Action item:
Print, exactly as they appear in the listing below, the lines from the line with "destruct (IH Hks" to the line with "exists (S (Nat.max g (2 * length s + 3))). rewrite", with both end lines kept.

------ Entries provided

Lemma reads_elems l acc r : Forall writable l -> Forall reads_back l -> l <> [] ->
  exists f, parse_elems f acc (join (js ",") (List.map stringify l) ++ 93 :: r) = Some (JArr (acc ++ l), r).
Proof.
  intros Hw Hl. revert acc. induction Hl as [|v l Hv _ IH]; intros acc Hne; [done|].
  apply Forall_cons_iff in Hw as [_ Hw]. destruct l as [|w l].
  - destruct (Hv (93 :: r)) as [f E]; [by right; left|]. exists (S f). cbn [List.map join parse_elems].
    by rewrite E.
  - cbn [List.map]. rewrite join_cons by done. change (js ",") with [44]. rewrite <- !app_assoc.
    set (rest := join [44] (stringify w :: List.map stringify l) ++ 93 :: r).
    destruct (Hv (44 :: rest)) as [f E]; [by left|].
    destruct (IH Hw (acc ++ [v])) as [g Eg]; [done|].
    rewrite <- app_assoc in Eg. cbn [app List.map] in Eg. change (js ",") with [44] in Eg. fold rest in Eg.
    set (s := stringify v ++ [44] ++ rest).
    exists (S (Nat.max g (2 * length s + 3))). cbn [parse_elems].
    rewrite (more_fuel f _ s _ E) by lia. cbn [skip_ws is_json_ws N.eqb Pos.eqb orb].
    apply (proj1 (proj2 (parse_enough g)) _ _ _ Eg).
    assert (length s = length (stringify v) + S (length rest))%nat 
      by (unfold s; rewrite !length_app; change (length [44]) with 1%nat; lia). clearbody rest s. lia.
Qed.

Lemma reads_members ms acc r :
  NoDup (List.map fst (acc ++ ms)) -> Forall (fun m => Forall unit16 m.1) ms ->
  Forall (fun m => reads_back m.2) ms -> ms <> [] ->
  exists f, parse_members f acc
    (join (js ",") (List.map (fun m => quote m.1 ++ js ":" ++ stringify m.2) ms) ++ 125 :: r) = Some (JObj (acc ++ ms), r).
Proof.
  intros Hnd Hk Hv. revert acc Hnd. induction Hv as [|[k v] ms Hv _ IH]; intros acc Hnd Hne; [done|].
  apply Forall_cons_iff in Hk as [Hk Hks]. cbn [fst snd] in *.
  assert (Hput : put k v acc = acc ++ [(k, v)]).
  { apply put_new. rewrite map_app in Hnd. cbn [List.map fst] in Hnd.
    apply list.NoDup_app in Hnd as (_ & H & _). intros Hin. apply (H k Hin). by left. }
  destruct ms as [|m ms].
  - destruct (Hv (125 :: r)) as [f E]; [by right; right; left|].
    exists (S f). cbn [List.map join parse_members fst snd]. rewrite <- !app_assoc.
    destruct (parse_quote k (js ":" ++ stringify v ++ 125 :: r) Hk) as (t & -> & Et).
    cbn [skip_ws is_json_ws N.eqb Pos.eqb orb]. rewrite Et. change (js ":") with [58].
    cbn [app skip_ws is_json_ws N.eqb Pos.eqb orb]. rewrite E. cbn [skip_ws is_json_ws N.eqb Pos.eqb orb].
    by rewrite Hput.
  - cbn [List.map fst snd]. rewrite join_cons by done. change (js ",") with [44]. rewrite <- !app_assoc.
    set (rest := join [44] (_ :: List.map _ ms) ++ 125 :: r).
    destruct (Hv (44 :: rest)) as [f E]; [by left|].
    destruct (IH Hks (acc ++ [(k, v)])) as [g Eg]; [by rewrite <- app_assoc|done|].
    rewrite <- app_assoc in Eg. cbn [app List.map] in Eg. change (js ",") with [44] in Eg. fold rest in Eg.
    set (s := stringify v ++ [44] ++ rest).
    destruct (parse_quote k (js ":" ++ s) Hk) as (t & Eq & Et).
    exists (S (Nat.max g (2 * length s + 3))). rewrite Eq. cbn [parse_members skip_ws is_json_ws N.eqb Pos.eqb orb].
    rewrite Et. change (js ":") with [58]. cbn [app skip_ws is_json_ws N.eqb Pos.eqb orb].
    rewrite (more_fuel f _ s _ E) by lia. cbn [skip_ws is_json_ws N.eqb Pos.eqb orb]. rewrite Hput.
    apply (proj2 (proj2 (parse_enough g)) _ _ _ Eg).
    assert (length s = length (stringify v) + S (length rest))%nat 
      by (unfold s; rewrite !length_app; change (length [44]) with 1%nat; lia). clearbody rest s. lia.
Qed.

Lemma skip_starts s : starts_value s -> skip_ws s = s.
Proof. intros (c & t & -> & Hc & _). cbn [skip_ws]. by rewrite Hc. Qed.

Lemma writable_reads v : writable v -> reads_back v.
Proof.
  induction v as [|b|d|s|l IH|ms IH] using json_nested_ind; intros Hw r Hr.
  - by exists 1%nat.
  - exists 1%nat. by destruct b.
  - exists 1%nat. inversion Hw as [| |n| | |]; subst. cbn [stringify parse_value].
    destruct (stringify_starts (JNum (dec n)) r Hw) as (c & t & Ec & H1 & H2 & H3).
    pose proof (parse_number_dec n r Hr) as En. cbn [stringify] in Ec. rewrite Ec in En |- *.
    cbn [skip_ws]. rewrite H1.
    assert (48 <= c <= 57).
    { pose proof (dec_not_nil n). destruct (dec n) as [|c' d'] eqn:Ed; [done|]. injection Ec as -> _.
      apply (dec_elem n). rewrite Ed. by left. }
    repeat (match goal with |- context [c =? ?k] => destruct (N.eqb_spec c k); [lia|] end). by rewrite En.
  - exists 1%nat. inversion Hw; subst. cbn [stringify]. destruct (parse_quote s r) as (t & -> & Et); [done|].
    cbn [parse_value skip_ws is_json_ws N.eqb Pos.eqb orb]. by rewrite Et.
  - inversion Hw as [| | | |l' Hl|]; subst l'. destruct l as [|x l]; [by exists 1%nat|].
    assert (Hrb : Forall reads_back (x :: l)).
    { apply Forall_elem. intros y Hy. rewrite Forall_elem in IH, Hl. by apply IH, Hl. }
    destruct (reads_elems (x :: l) [] r Hl Hrb) as [f E]; [done|]. exists (S f).
    cbn [stringify]. change (js "[") with [91]. change (js "]") with [93]. rewrite <- !app_assoc.
    cbn [app parse_value skip_ws is_json_ws N.eqb Pos.eqb orb].
    assert (Hs : starts_value (join (js ",") (List.map stringify (x :: l)) ++ 93 :: r)).
    { apply Forall_cons_iff in Hl as [Hx _]. cbn [List.map].
      destruct l as [|y l]; [by apply stringify_starts|]. cbn [List.map]. rewrite join_cons by done.
      rewrite <- app_assoc. by apply stringify_starts. }
    rewrite (skip_starts _ Hs). destruct Hs as (c & t & Ec & _ & Hc & _). rewrite Ec in E |- *.
    assert ((c =? 93) = false) as -> by by apply N.eqb_neq. by rewrite E.
  - inversion Hw as [| | | | |ms' Hnd Hk Hv]; subst ms'. destruct ms as [|m ms]; [by exists 1%nat|].
    assert (Hrb : Forall (fun m => reads_back m.2) (m :: ms)).
    { apply Forall_elem. intros y Hy. rewrite Forall_elem in IH, Hv. by apply IH, Hv. }
    destruct (reads_members (m :: ms) [] r Hnd Hk Hrb) as [f E]; [done|]. exists (S f).
    cbn [stringify]. change (js "{") with [123]. change (js "}") with [125]. rewrite <- !app_assoc.
    cbn [app parse_value skip_ws is_json_ws N.eqb Pos.eqb orb].
    assert (Hq : exists t, join (js ",") (List.map (fun m => quote m.1 ++ js ":" ++ stringify m.2) (m :: ms)) ++ 125 :: r = 34 :: t).
    { cbn [List.map]. destruct ms as [|m' ms]; [by eexists|]. cbn [List.map]. rewrite join_cons by done. by eexists. }
    destruct Hq as [t Et]. rewrite Et in E |- *. cbn [skip_ws is_json_ws N.eqb Pos.eqb orb]. exact E.
Qed.

(** JSON.parse undoes JSON.stringify on every value whose strings are 16-bit
    units, whose numerals are natural numbers and whose objects repeat no name. *)
Lemma json_roundtrip v : writable v -> parse (stringify v) = Some v.
Proof.
  intros Hw. destruct (writable_reads v Hw []) as [f E]; [done|]. rewrite app_nil_r in E.
  by apply (parse_complete f _ _ []).
Qed.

------------

Your response:
    destruct (IH Hks (acc ++ [(k, v)])) as [g Eg]; [by rewrite <- app_assoc|done|].
    rewrite <- app_assoc in Eg. cbn [app List.map] in Eg. change (js ",") with [44] in Eg. fold rest in Eg.
    set (s := stringify v ++ [44] ++ rest).
    destruct (parse_quote k (js ":" ++ s) Hk) as (t & Eq & Et).
    exists (S (Nat.max g (2 * length s + 3))). rewrite Eq. cbn [parse_members skip_ws is_json_ws N.eqb Pos.eqb orb].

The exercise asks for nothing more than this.